Thursday, November 29, 2012

Story of Minnesota Teen Denied Confirmation for Supporting LGBT Rights Continues to Circulate

Lennon Cihak

National Catholic Reporter continues to air the story of Lennon Cihak of Barnesville, Minnesota--the teen denied confirmation (and here) by his pastor Father Gary LaMoine and by the bishop of Crookston, Michael Hoeppner.  If I understand correctly, his parents have also now been denied communion by both gentlemen.

The first link above points to Dennis Coday's "Morning Briefing" column in NCR this morning, which links to an editorial statement in the Jamestown [ND] Sun and an article by Nathan Bowe from the Park Rapids [MN] Enterprise.  The editorial statement notes that more and more Catholics are likely to follow the example of the Cihak family and dissent publicly from the "rigid and authoritarian" style of leadership exhibited by the pastoral leaders of the Crookston diocese.

And many will likely continue to leave the Catholic church as its pastoral leaders refuse to budge on that leadership style--though this exodus may be precisely what the current pastoral leaders of the Catholic church, in fact, want:

Some Catholics will ask themselves whether they still belong in the church with which they find themselves at odds, unable to denounce, even to their inner selves, core beliefs.

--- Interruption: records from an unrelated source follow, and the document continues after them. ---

Fixpoint repc (m : gmap nat node) (rt f : nat) (ctx : list frame) : Prop :=
  match ctx with
  | [] => rt = f
  | F d p v b :: ctx => m !! p = Some (mknode d f (ptr b) (up ctx) v) /\ rep m p b /\ repc m rt p ctx
  end.

Lemma radix_rep_mk m u d p v a b :
  rep m u (mk d p v a b) <-> m !! p = Some (mknode d (ptr a) (ptr b) u v) /\ rep m p a /\ rep m p b.
Proof. destruct d; cbn; tauto. Qed.

Lemma radix_rep_frame m m' u t : (forall p, p ∈ ids t -> m' !! p = m !! p) -> rep m u t -> rep m' u t.
Proof.
  revert u. induction t as [|p v l IHl r IHr]; intros u H; [done|]. cbn in *. intros (H1 & H2 & H3).
  rewrite H by set_solver. split_and!; [done|apply IHl; [set_solver|done]|apply IHr; [set_solver|done]].
Qed.

Lemma radix_repc_frame m m' rt f ctx : (forall p, p ∈ cids ctx -> m' !! p = m !! p) -> repc m rt f ctx -> repc m' rt f ctx.
Proof.
  revert f. induction ctx as [|[d p v b] ctx IH]; intros f H; [done|]. cbn in *. intros (H1 & H2 & H3).
  rewrite H by set_solver. split_and!; [done| |apply IH; [set_solver|done]]. eapply radix_rep_frame; [|done]. set_solver.
Qed.

(** ** The nodes that are not in use *)

Fixpoint free_list (m : gmap nat node) (p : nat) (fl : list nat) : Prop :=
  match fl with
  | [] => p = 0%nat
  | x :: fl => p = x /\ exists n, m !! x = Some n /\ free_list m (right n) fl
  end.

Lemma free_list_frame m m' p fl : (forall x, x ∈ fl -> m' !! x = m !! x) -> free_list m p fl -> free_list m' p fl.
Proof.
  revert p. induction fl as [|x fl IH]; intros p H; [done|]. cbn. intros (-> & n & Hn & Hf). split; [done|]. exists n.
  rewrite H by (by left). split; [done|]. apply IH; [|done]. intros y Hy. apply H. by right.
Qed.

(** [used] are the nodes of the tree. *)
Record pool_ok (st : state) (used fl : list nat) : Prop := {
  po_list : free_list (mem st) (free st) fl;
  po_nodup : NoDup (fl ++ used);
  po_addr : forall x, x ∈ fl ++ used -> x <> 0%nat /\ (x < start st \/ start st + size st <= x)%nat /\ (x < pool st)%nat;
  po_page : (start st + size st <= pool st)%nat;
  po_start : (size st <> 0 -> start st <> 0)%nat;
  po_pool : (0 < pool st)%nat;
}.

(** An allocation gives a node that is not in use, or NULL when there is no page left. *)
Lemma alloc_ok st used fl : pool_ok st used fl -> exists p st' fl',
  ngx_radix_alloc st = Some (p, st') /\ mem st' = mem st /\ root st' = root st
  /\ (p = 0%nat /\ pages st' = 0%nat /\ pool_ok st' used fl' \/ p <> 0%nat /\ p ∉ used /\ pool_ok st' (p :: used) fl').
Proof.
  intros [H1 H2 H3 H4 H5 H6]. unfold ngx_radix_alloc. destruct (Nat.eqb_spec (free st) 0) as [Hf|Hf]; cbn [negb].
  - assert (Hfl : fl = []).
    { destruct fl as [|x fl]; [done|]. destruct H1 as [Hx _]. destruct (H3 x) as (? & _); [by left|]. congruence. }
    subst fl. cbn [app] in *. destruct (Nat.ltb_spec (size st) 1) as [Hs|Hs]; [destruct (pages st) as [|k]|];
      eexists _, _, []; (split; [done|]); (split; [done|]); (split; [done|]).
    + left. split_and!; [done|done|]. constructor; cbn [mem free start size pool app]; try done; [|lia|lia].
      intros x Hx. destruct (H3 x Hx) as (? & ? & ?). split_and!; [done|lia|lia].
    + right. assert (Hnew : pool st ∉ used) by (intros Hin; destruct (H3 _ Hin) as (_ & _ & ?); lia).
      split_and!; [lia|done|]. constructor; cbn [mem free start size pool app]; try done; [by apply list.NoDup_cons| |unfold page_nodes; lia..].
      intros x [-> | Hx]%elem_of_cons; [unfold page_nodes; lia|]. destruct (H3 x Hx) as (? & _ & ?). unfold page_nodes. lia.
    + right. assert (Hnew : start st ∉ used) by (intros Hin; destruct (H3 _ Hin) as (_ & ? & _); lia).
      split_and!; [apply H5; lia|done|]. constructor; cbn [mem free start size pool app]; try done; [by apply list.NoDup_cons| |lia..].
      intros x [-> | Hx]%elem_of_cons; [lia|]. destruct (H3 x Hx) as (? & ? & ?). lia.
  - destruct fl as [|x fl]; [done|]. destruct H1 as (-> & n & Hn & Hfl). rewrite Hn. cbn [mbind option_bind].
    eexists x, _, fl. split_and!; [done|done|done|right]. cbn [app] in H2. apply list.NoDup_cons in H2 as [Hx H2].
    split_and!; [by destruct (H3 x) as (? & _); [by left|]|set_solver|]. constructor; cbn; try done.
    + rewrite <- Permutation_middle. apply list.NoDup_cons. done.
    + intros y Hy. apply H3. rewrite <- Permutation_middle in Hy. done.
Qed.

Lemma pool_write st used fl p n : pool_ok st used fl -> p ∈ used -> pool_ok (set_mem (<[p := n]> (mem st)) st) used fl.
Proof.
  intros [H1 H2 H3 H4 H5 H6] Hp. constructor; cbn; try done. eapply free_list_frame; [|done]. intros x Hx.
  rewrite lookup_insert_ne; [done|]. intros ->. apply list.NoDup_app in H2 as (_ & H2 & _). by apply (H2 x).
Qed.

Lemma pool_perm st used used' fl : used ≡ₚ used' -> pool_ok st used fl -> pool_ok st used' fl.
Proof. intros Hp [H1 H2 H3 H4 H5 H6]. constructor; try done; [by rewrite <- Hp|]. intros x. rewrite <- Hp. apply H3. Qed.

(** A node that is taken out of the tree becomes the head of the list. *)
Lemma pool_release st used fl p n : pool_ok st (p :: used) fl -> right n = free st ->
  pool_ok (set_free p (set_mem (<[p := n]> (mem st)) st)) used (p :: fl).
Proof.
  intros [H1 H2 H3 H4 H5 H6] Hn. rewrite <- Permutation_middle in H2. apply list.NoDup_cons in H2 as [Hp H2].
  constructor; cbn [mem set_free set_mem free start size pool app free_list]; try done.
  - split; [done|]. exists n. rewrite lookup_insert_eq, Hn. split; [done|]. eapply free_list_frame; [|done].
    intros x Hx. rewrite lookup_insert_ne; [done|]. set_solver.
  - by apply list.NoDup_cons.
  - intros x Hx. apply H3. rewrite <- Permutation_middle. done.
Qed.

(** ** The tree in memory, seen from a node *)

(** [t] is the tree below the focus, [ctx] what is around it. *)
Definition good (st : state) (ctx : list frame) (t : trie) : Prop :=
  rep (mem st) (up ctx) t /\ repc (mem st) (root st) (ptr t) ctx /\ exists fl, pool_ok st (ids t ++ cids ctx) fl.

Lemma ids_fill f ctx t : ids (fill f t) ++ cids ctx ≡ₚ ids t ++ cids (f :: ctx).
Proof. destruct f as [d p v b]. unfold fill. cbn. rewrite radix_ids_mk. cbn. rewrite <- Permutation_middle. by rewrite app_assoc. Qed.

(** Moving the focus between a node and its child. *)
Lemma good_fill st f ctx t : good st (f :: ctx) t <-> good st ctx (fill f t).
Proof.
  unfold good. assert (Hp : (exists fl, pool_ok st (ids t ++ cids (f :: ctx)) fl) <-> (exists fl, pool_ok st (ids (fill f t) ++ cids ctx) fl))
    by (split; intros [fl H]; exists fl; eapply pool_perm; [|exact H| |exact H]; by rewrite ids_fill).
  rewrite Hp. destruct f as [d p v b]. unfold fill. cbn [f_dir f_ptr f_val f_sib up repc]. rewrite radix_rep_mk, radix_ptr_mk. tauto.
Qed.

It seems the Catholic hierarchy is comfortable with that, content to watch stray members leave the fold, while telling themselves the church will be stronger when those who are not “real” Catholics go elsewhere to worship.

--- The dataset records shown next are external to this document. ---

(** ** Words *)

(** What a hexadecimal digit does in the loop. *)
Definition hex_char_check (c : Z) : bool :=
  match hex_digit c with
  | None => true
  | Some d =>
      negb (c =? ch(":")) && negb (c =? ch("."))
      && (if (ch("0") <=? c) && (c <=? ch("9")) then d =? c - ch("0")
          else (ch("a") <=? Z.lor c 0x20) && (Z.lor c 0x20 <=? ch("f")) && (d =? Z.lor c 0x20 - ch("a") + 10))
  end.

Lemma hex_char c d : is_byte c -> hex_digit c = Some d ->
  (c =? ch(":")) = false /\ (c =? ch(".")) = false
  /\ (if (ch("0") <=? c) && (c <=? ch("9")) then d = c - ch("0")
      else (ch("a") <=? Z.lor c 0x20) && (Z.lor c 0x20 <=? ch("f")) = true /\ d = Z.lor c 0x20 - ch("a") + 10).
Proof.
  intros Hc Hd. assert (H : hex_char_check c = true) by (apply (all_bytes_spec hex_char_check); [vm_compute; reflexivity|done]).
  unfold hex_char_check in H. rewrite Hd in H. apply andb_prop in H as [[H1%negb_true_iff H2%negb_true_iff]%andb_prop H3].
  split_and!; [done|done|]. destruct ((ch("0") <=? c) && (c <=? ch("9"))); [lia|]. apply andb_prop in H3 as [H3 H4]. split; [done|lia].
Qed.

Lemma hex_run ds : forall rest b p z dg nb acc n w, hex_value acc ds = Some w -> bytes_ok ds -> 0 <= nb -> nb + Z.of_nat (length ds) <= 4 ->
  inet6_loop (ds ++ rest) (St6 b p z dg nb acc n) = inet6_loop rest (St6 b p z dg (nb + Z.of_nat (length ds)) w n).
Proof.
  induction ds as [|c ds IH]; intros rest b p z dg nb acc n w Hv Hb Hnb Hl; cbn [hex_value] in Hv.
  - simplify_eq. cbn. by rewrite Z.add_0_r.
  - destruct (hex_digit c) as [d|] eqn:Hd; [cbn in Hv|done]. apply Forall_cons_1 in Hb as [Hc Hb].
    destruct (hex_char c d Hc Hd) as (H1 & H2 & H3). cbn [length] in Hl. cbn [app inet6_loop buf pos zero6 digit nibbles word n6]. rewrite H1, H2. cbn [andb].
    destruct (Z.ltb_spec 4 (nb + 1)); [lia|].
    replace (nb + Z.of_nat (length (c :: ds))) with (nb + 1 + Z.of_nat (length ds)) by (cbn [length]; lia).
    destruct ((ch("0") <=? c) && (c <=? ch("9"))).
    + subst d. apply IH; [done|done|lia|lia].
    + destruct H3 as [-> ->]. apply IH; [|done|lia|lia]. rewrite <- Hv. f_equal. lia.
Qed.

(** A word and its colon. *)
Definition wtext (ws : list Z) : list Z := concat (map (fun w => hexd w ++ [ch(":")]) ws).

Lemma wtext_cons w ws : wtext (w :: ws) = hexd w ++ ch(":") :: wtext ws.
Proof. unfold wtext. cbn [map concat]. by rewrite <- app_assoc. Qed.
Lemma wtext_app a b : wtext (a ++ b) = wtext a ++ wtext b.
Proof. unfold wtext. by rewrite map_app, concat_app. Qed.

Lemma hexd_run w rest b p z dg n : word_ok w ->
  exists nb, nb <> 0 /\ inet6_loop (hexd w ++ rest) (St6 b p z dg 0 0 n) = inet6_loop rest (St6 b p z dg nb w n).
Proof.
  intros Hw. destruct (hexd_facts w Hw) as (Hb & Hv & Hl). exists (0 + Z.of_nat (length (hexd w))). split; [lia|]. apply hex_run; [done|done|lia|lia].
Qed.

Lemma words_run ws : forall rest done junk z dg n, Forall word_ok ws -> Z.of_nat (length ws) < n -> Z.of_nat (length junk) = 2 * n ->
  exists junk', Z.of_nat (length junk') = 2 * (n - Z.of_nat (length ws)) /\
  inet6_loop (wtext ws ++ rest) (St6 (done ++ junk) (length done) z dg 0 0 n)
  = inet6_loop rest (St6 ((done ++ abytes ws) ++ junk') (length (done ++ abytes ws)) z
                         (match ws with [] => dg | _ => Some rest end) 0 0 (n - Z.of_nat (length ws))).
Proof.
  induction ws as [|w ws IH]; intros rest done junk z dg n Hok Hn Hj.
  - exists junk. unfold abytes. cbn [map concat length]. rewrite app_nil_r. cbn. rewrite Z.sub_0_r. done.
  - apply Forall_cons_1 in Hok as [Hw Hok]. rewrite wtext_cons, <- app_assoc. cbn [length app] in *.
    destruct (hexd_run w (ch(":") :: wtext ws ++ rest) (done ++ junk) (length done) z dg n Hw) as (nb & Hnb & ->).
    cbn [inet6_loop Z.eqb Pos.eqb nibbles]. destruct (Z.eqb_spec nb 0); [done|]. cbn [negb].
    destruct junk as [|x [|y junk]]; cbn [length] in Hj; [lia|lia|]. rewrite put_word_ok by apply Hw. cbn [mbind option_bind buf pos zero6 n6].
    destruct (Z.eqb_spec (n - 1) 0); [lia|]. cbn [negb].
    destruct (IH rest (done ++ wb w) junk z (Some (wtext ws ++ rest)) (n - 1)) as (junk' & Hj' & ->); [done|lia|lia|].
    exists junk'. split; [lia|]. assert (Ha : done ++ abytes (w :: ws) = (done ++ wb w) ++ abytes ws) by (rewrite <- app_assoc; done). rewrite Ha.
    replace (n - Z.of_nat (S (length ws))) with (n - 1 - Z.of_nat (length ws)) by lia. by destruct ws.
Qed.

(** The words at the end of the text: no colon behind the last one. *)
Definition ttext (ws : list Z) : list Z := match ws with [] => [] | _ => wtext (removelast ws) ++ hexd (List.last ws 0) end.

Lemma ttext_snoc init w : ttext (init ++ [w]) = wtext init ++ hexd w.
Proof. unfold ttext. destruct (init ++ [w]) eqn:E; [by destruct init|]. rewrite <- E, removelast_last, last_last. done. Qed.

(** ** Reading the printed forms *)

Lemma parse_plain ws old : length ws = 8%nat -> Forall word_ok ws -> length old = 16%nat ->
  inet6_parse (ttext ws) (St6 old 0 None None 0 0 8) = Some (Some (abytes ws)).
Proof.
  intros Hl Hok Ho. destruct ws as [|lw init _] using rev_ind; [done|]. rewrite ttext_snoc.
  assert (Hil : length init = 7%nat) by (rewrite length_app in Hl; cbn in Hl; lia).
  apply Forall_app in Hok as [Hok Hlw]. apply Forall_cons_1 in Hlw as [Hlw _]. unfold inet6_parse.
  destruct (words_run init (hexd lw) [] old None None 8 Hok) as (junk & Hj & HW); [lia|lia|]. cbn [app length] in HW. rewrite HW.
  rewrite <- (app_nil_r (hexd lw)) at 1. destruct (hexd_run lw [] (abytes init ++ junk) (length (abytes init)) None
    (match init with [] => None | _ => Some (hexd lw) end) (8 - Z.of_nat (length init)) Hlw) as (nb & Hnb & ->).
  cbn [inet6_loop mbind option_bind]. destruct junk as [|x [|y [|]]]; cbn [length] in Hj; try lia. rewrite Hil. cbn [Z.of_nat Z.sub].
  change (8 - Z.of_nat 7) with 1. rewrite finish_plain by (done || apply Hlw). rewrite abytes_app. done.
Qed.

Lemma parse_zero pre post old : Forall word_ok pre -> Forall word_ok post -> (length pre + length post <= 6)%nat -> length old = 16%nat ->
  inet6_parse (wtext pre ++ ch(":") :: ttext post) (St6 old 0 None None 0 0 8)
  = Some (Some (abytes pre ++ replicate (16 - 2 * length pre - 2 * length post) 0 ++ abytes post)).
Proof.
  intros Hpre Hpost Hl Ho. unfold inet6_parse.
  destruct (words_run pre (ch(":") :: ttext post) [] old None None 8 Hpre) as (junk & Hj & HW); [lia|lia|]. cbn [app length] in HW. rewrite HW.
  cbn [inet6_loop Z.eqb Pos.eqb nibbles zero6 buf pos word n6 negb]. set (A := abytes pre) in *.
  destruct post as [|lw init _] using rev_ind.
  - cbn [ttext inet6_loop mbind option_bind]. pose proof (finish_zero A [] junk (Some []) 0 0 (8 - Z.of_nat (length pre))) as HF.
    cbn [app length] in HF. rewrite Nat.add_0_r in HF. rewrite HF by (cbn [length] in *; lia).
    do 3 f_equal. change (wb 0) with (replicate 2 0). unfold abytes. cbn [map concat length]. rewrite app_nil_r, <- replicate_add. f_equal. cbn [length] in Hl. lia.
  - rewrite ttext_snoc. rewrite length_app in *. cbn [length] in *. apply Forall_app in Hpost as [Hok Hlw]. apply Forall_cons_1 in Hlw as [Hlw _].
    destruct (words_run init (hexd lw) A junk (Some (length A)) (Some (wtext init ++ hexd lw)) (8 - Z.of_nat (length pre)) Hok) as (junk' & Hj' & ->); [lia|lia|].
    rewrite <- (app_nil_r (hexd lw)) at 1. edestruct (hexd_run lw []) as (nb & Hnb & ->); [exact Hlw|]. cbn [inet6_loop mbind option_bind].
    rewrite <- app_assoc, length_app. rewrite finish_zero by (apply Hlw || lia).
    rewrite abytes_app. unfold abytes at 3. cbn [map concat]. rewrite app_nil_r. do 5 f_equal. lia.
Qed.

And Nathan Bowe reports that the Evangelical Catholic Diocese of the Northwest has offered to confirm Lennon Cihak.  Which suggests, it seems to me, that there are other religious groups ready and waiting to offer hospitality to families forced out of the Catholic church by the draconian and eminently unpastoral kind of leadership demonstrated by Father LaMoine and Bishop Hoeppner.  In fact, I've been told by a number of sources that there's fairly strong anecdotal evidence that quite a few Catholics in Minnesota were so hurt by the choice of their bishops to attack their gay brothers and sisters this election cycle that a sizable contingent of Catholics in Minnesota have moved to the Episcopal church, which has set up committees in some areas to deal with the influx of Catholics to their church.

Bigotry and meanness in the name of Jesus come with a high price tag.  If Minnesotans pride themselves on anything, it's on their reputation for niceness.  And if I know anything at all about Minnesotans, especially in the Crookston diocese, from my some 40 years of visits to that state, I know that Minnesotans intensely dislike having their quarrels made public.  The façade of Minnesota niceness  depends on maintaining a smooth surface of civility and kindness, even as some communities--and, in my experience, notably some Catholic communities in the Crookston diocese--behave with anything but civility and kindness towards those who are gay and lesbian.

And so folks in the Crookston diocese are going to resent the continued airing of the Lennon Cihak story by NCR and other news outlets.  But it seems to me necessary--it seems imperative--that we pay close attention to stories like this, if we expect the Catholic church in the U.S. to be a more effective sacramental sign of God's all-embracing, all-healing love in the world.  Which is what the Catholic church claims to be all about at the most fundamental level possible . . . .

Just as Rachel Maddow says that the beltway media maintain a fiction that all is nice in GOPland even when much is decidedly not nice in GOPheartland, many Catholics in the opinion-shaping cultural centers of the nation, especially in the bicoastal urban areas, have no idea of precisely how repressive and downright savage some Catholic communities throughout the heartland can be to those who are gay and lesbian.

Or even to those who aren't LGBT, but who have the courage and compassion to stand with their gay brothers and sisters, as the Cihak family does.

We need to hear these stories from the heartland, if we expect to do better as a church.